Mian Mian non va oltre, non mostra di interessarsi alle interazioni (anche perver­se) fra scrittura e Rete, demone che bracca gli scrittori a ogni latitudine. Ribadisce dal­le colonne del «Beijing News»: «Io non so­no come gli altri perché i miei lavori sono pubblicati in oltre 30 Paesi». La sua azione legale può segnare un punto di svolta, per­ché – dice Zhang Hongbo, numero due della Cwwcs – «se dovesse vincere la cau­sa, la nostra trattativa con Google se ne av­vantaggerebbe ». Ci sono di mezzo soldi, perché l’avvocato di Mian Mian ha deposi­tato una richiesta di risarcimento da quasi 9 mila dollari «per i danni patrimoniali e mentali» patiti dalla cliente, e il suo esem­pio potrebbe «incoraggiare molti» a se­guirla. Tuttavia, nelle dichiarazioni di que­sti giorni la scrittrice avverte che «i soldi non mi importano, mi muove uno spirito ludico. Anche se la cosa andrà per le lun­ghe non conta nulla, tanto ci pensa l’avvo­cato».

Non tutti condividono l’allarme di Mian Mian per il copyright minacciato da un mo­tore di ricerca. Han Han, scrittore non me­no controverso di Mian Mian, fa notare «che, comunque, i nostri diritti non sono tutelati neppure in Cina», riferendosi alla pratica di mettere on line intere opere lette­rarie.

Benché Mian Mian non compaia nella li­sta dei 25 scrittori cinesi più ricchi dell’an­no, compilata dallo specialista Wu Huai­yao, è una presenza che dagli esordi degli anni Novanta agita il mondo letterario ci­nese. Per i temi, ovvero sesso, disagio, dro­ga, irrequietezza, e così via.

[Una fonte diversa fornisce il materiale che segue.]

(** * TSCN parser / serializer of godot-mcp: a shallow embedding

    The source is [TscnParser] (packages/godot-mcp/src/parsers/tscn-parser),
    a class of static functions over JavaScript strings, numbers, arrays and
    plain objects.  The embedding follows the source function by function.

    Conventions of the model:
    - a JavaScript string is a list of code units; the model keeps the code
      units below 256 ([ascii]);
    - a JavaScript number is an exact decimal [m * 10^(-e)], [NaN] or an
      infinity: binary64 rounding is not modelled, and the theorems that
      quantify over numbers restrict them to [safe_number], the range where
      [String], [parseInt] and [parseFloat] are exact in binary64 too;
      equality of numbers is SameValueZero ([-0] is [0], [NaN] is [NaN]);
    - a JavaScript object is the list of its own enumerable properties in
      enumeration order; an absent property reads as [VUndef];
    - [undefined] fields of the records are [None]. *)

From Stdlib Require Import List Ascii ZArith NArith Lia Bool Arith.
From Stdlib Require Decimal DecimalN.
Import ListNotations.

Set Implicit Arguments.

(* ================================================================== *)
(** * Strings *)
(* ================================================================== *)

Definition str := list ascii.

Inductive str_literal := LitNil | LitCons (c : ascii) (l : str_literal).

Fixpoint str_literal_of_bytes (l : list Byte.byte) : str_literal :=
  match l with
  | [] => LitNil
  | b :: r => LitCons (ascii_of_byte b) (str_literal_of_bytes r)
  end.

Fixpoint bytes_of_str_literal (l : str_literal) : list Byte.byte :=
  match l with
  | LitNil => []
  | LitCons a r => byte_of_ascii a :: bytes_of_str_literal r
  end.

Declare Scope str_scope.
Delimit Scope str_scope with str.
#[warnings="-via-type-mismatch,-via-type-remapping"]
String Notation str str_literal_of_bytes bytes_of_str_literal
  (via str_literal mapping [[nil] => LitNil, [cons] => LitCons]) : str_scope.
Open Scope str_scope.
Open Scope list_scope.

Definition ch_eqb (a b : ascii) : bool := Ascii.eqb a b.

Fixpoint str_eqb (a b : str) : bool :=
  match a, b with
  | [], [] => true
  | x :: a', y :: b' => ch_eqb x y && str_eqb a' b'
  | _, _ => false
  end.

(** Code units that [String.prototype.trim] strips and the regular
    expression class [\s] matches (those below 256). *)
Definition is_ws (c : ascii) : bool :=
  let n := nat_of_ascii c in
  ((9 <=? n) && (n <=? 13)) || (n =? 32) || (n =? 160).

Definition is_digit (c : ascii) : bool :=
  let n := nat_of_ascii c in (48 <=? n) && (n <=? 57).
Lemma microtasks_ensure (w : World) :
  microtasks (ensure_foreignDocument w) = microtasks w.
Proof. unfold ensure_foreignDocument. by destruct (foreignDocument w). Qed.

Lemma nextRequestId_ensure (w : World) :
  nextRequestId (ensure_foreignDocument w) = nextRequestId w.
Proof. unfold ensure_foreignDocument. by destruct (foreignDocument w). Qed.

Lemma callbackMap_after_cancel (e : nat) (y : Exchange) (w : World) :
  callbackMap (after_cancel e y w) = delete (callback y) (callbackMap w).
Proof. unfold after_cancel. by destruct (finished y). Qed.

Lemma microtasks_after_cancel (e : nat) (y : Exchange) (w : World) :
  microtasks (after_cancel e y w) = microtasks w.
Proof.
  unfold after_cancel. destruct (finished y); simpl; by rewrite ?microtasks_ensure.
Qed.

Lemma nextRequestId_after_cancel (e : nat) (y : Exchange) (w : World) :
  nextRequestId (after_cancel e y w) = nextRequestId w.
Proof.
  unfold after_cancel. destruct (finished y); simpl; by rewrite ?nextRequestId_ensure.
Qed.

Lemma length_exchanges_after_cancel (e : nat) (y : Exchange) (w : World) :
  length (exchanges (after_cancel e y w)) = length (exchanges w).
Proof.
  unfold after_cancel.
  destruct (finished y); simpl; by rewrite length_insert, ?exchanges_ensure.
Qed.

(** ** The subscriber and the closures, on a live or a closed exchange *)

Lemma is_closed_Some (e : nat) (w : World) (x : Exchange) :
  exchanges w !! e = Some x → is_closed e w = closed x.
Proof. intros Hx. unfold is_closed. by rewrite Hx. Qed.
Lemma names_put name k r st :
  Store.names (Store.put name k r st) = Store.names st.
Proof.
  unfold Store.names. induction st as [|g st IH]; simpl; [done|].
  destruct (Store.has_name name g); simpl; [done|]. by f_equal.
Qed.

(** ** activate *)

Lemma filter_all {A} (f : A → bool) (l : list A) :
  (∀ x, In x l → f x = true) → List.filter f l = l.
Proof.
  induction l as [|x l IH]; simpl; [done|]. intros H.
  rewrite (H x) by auto. f_equal. apply IH. auto.
Qed.

Lemma filter_twice {A} (f g : A → bool) (l : list A) :
  List.filter f (List.filter g l) = List.filter (λ x, g x && f x) l.
Proof.
  induction l as [|x l IH]; simpl; [done|].
  destruct (g x); simpl; [|done]. destruct (f x); by rewrite IH.
Qed.

Lemma stale_false name :
  stale name = false ↔ name = CACHE_NAME ∨ name = DATA_CACHE_NAME.
Proof.
  unfold stale. rewrite andb_false_iff, !bool_decide_eq_false.
  split.
  - intros [H|H]; [left|right]; by apply dec_stable.
  - intros [-> | ->]; [left|right]; by intros ?.
Qed.

Lemma keep_nil st : keep [] st = st.
Proof.
  apply filter_all. intros g _.
  rewrite bool_decide_eq_false_2 by apply not_elem_of_nil.
  by rewrite andb_false_r.
Qed.

Lemma keep_cons_stale x l st :
  stale x = true → keep l (Store.delete x st) = keep (x :: l) st.
Proof.
  intros Hx. unfold keep, Store.delete. rewrite filter_twice.
  apply filter_ext. intros g. unfold Store.has_name.
  destruct (decide (g.1 = x)) as [-> | Hne].
  - rewrite bool_decide_eq_true_2 by done. simpl.
    rewrite Hx, bool_decide_eq_true_2; [done|]. apply elem_of_cons. by left.
  - rewrite bool_decide_eq_false_2 by done. simpl.
    f_equal. f_equal. apply bool_decide_ext.
    rewrite elem_of_cons. tauto.
Qed.

Lemma keep_cons_current x l st :
  stale x = false → keep l st = keep (x :: l) st.
Proof.
  intros Hx. unfold keep. apply filter_ext. intros g.
  destruct (decide (g.1 = x)) as [-> | Hne].
  - by rewrite Hx.
  - f_equal. f_equal. apply bool_decide_ext.
    rewrite elem_of_cons. tauto.
Qed.

(** The loop of the activate listener over any list of names. *)
Lemma sweep_all l w : after (for_each sweep l) w = set_caches (keep l) w.
Proof.
  revert w. induction l as [|x l IH]; intros w; simpl.
  - unfold after, mret, Act_ret. simpl. symmetry.
    rewrite <- (set_caches_id w) at 2. apply set_caches_ext, keep_nil.
  - rewrite after_bind, IH. unfold sweep. destruct (stale x) eqn:Hx.
    + unfold after, caches_delete. simpl. rewrite set_caches_compose.
      apply set_caches_ext. by apply keep_cons_stale.
    + unfold after, mret, Act_ret. simpl.
      apply set_caches_ext. by apply keep_cons_current.
Qed.

Lemma keep_names st : keep (Store.names st) st = retained st.
Proof.
  unfold keep, retained. apply filter_ext_in. intros g Hg.
  rewrite (bool_decide_eq_true_2 (g.1 ∈ Store.names st)).
  - by rewrite andb_true_r.
  - unfold Store.names. apply list_elem_of_fmap. exists g. split; [done|].
    by apply list_elem_of_In.
Qed.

E per la fronta­le franchezza delle sue prese di posizione, come quella che nel 2000 la oppose a un’al­tra giovane autrice, di Shanghai come lei, spregiudicata come lei, spesso censurata come lei: Zhou Weihui. Mian Mian rinfac­ciò a Zhou Weihui di aver attinto, per il suo Shanghai baby (1999), a La la la (1997): plagio, non ispirazione. Lo scontro trascese i confini della letteratura e della geografia stessa, e suscitò le attenzioni e, subito, il preoccupato disgusto dell’allora leader della Cina, Jiang Zemin. Eppure i suoi libri non piacciono neppure a chi sta dall’altra parte, come il critico letterario Liu Xiaobo, ora in carcere da un anno, in attesa di essere rinviato a giudizio per aver stilato il documento pro-democratico «Charta 08». Ebbene, Liu parlò di «desola­zione senza vergogna» a proposito di Mian Mian.

La causa contro Google fornisce alla scrittrice un palcoscenico in più, prepara­to dal paradosso che sia la Cina il Paese dei plagi e degli scopiazzamenti. In realtà, la dialettica fra Google e gli scrittori ha un’al­tra possibile chiave di lettura, che parte dalla disputa permanente fra Cina e Usa sul protezionismo. Sferzare Google, eserci­tare pressione, può rientrare in questa di­namica. Mian Mian si accontenta di ripete­re che lei non va dietro a nessuno e che non ha relazioni con gli altri scrittori. Una battaglia solitaria, a Mian Mian piace così. Ecco, sembra quasi che Google sconti la colpa di essere troppo affollata: sulla Rete non si è mai soli, e può non piacere troppo a chi ripete a se stessa il mantra della pro­pria diversità.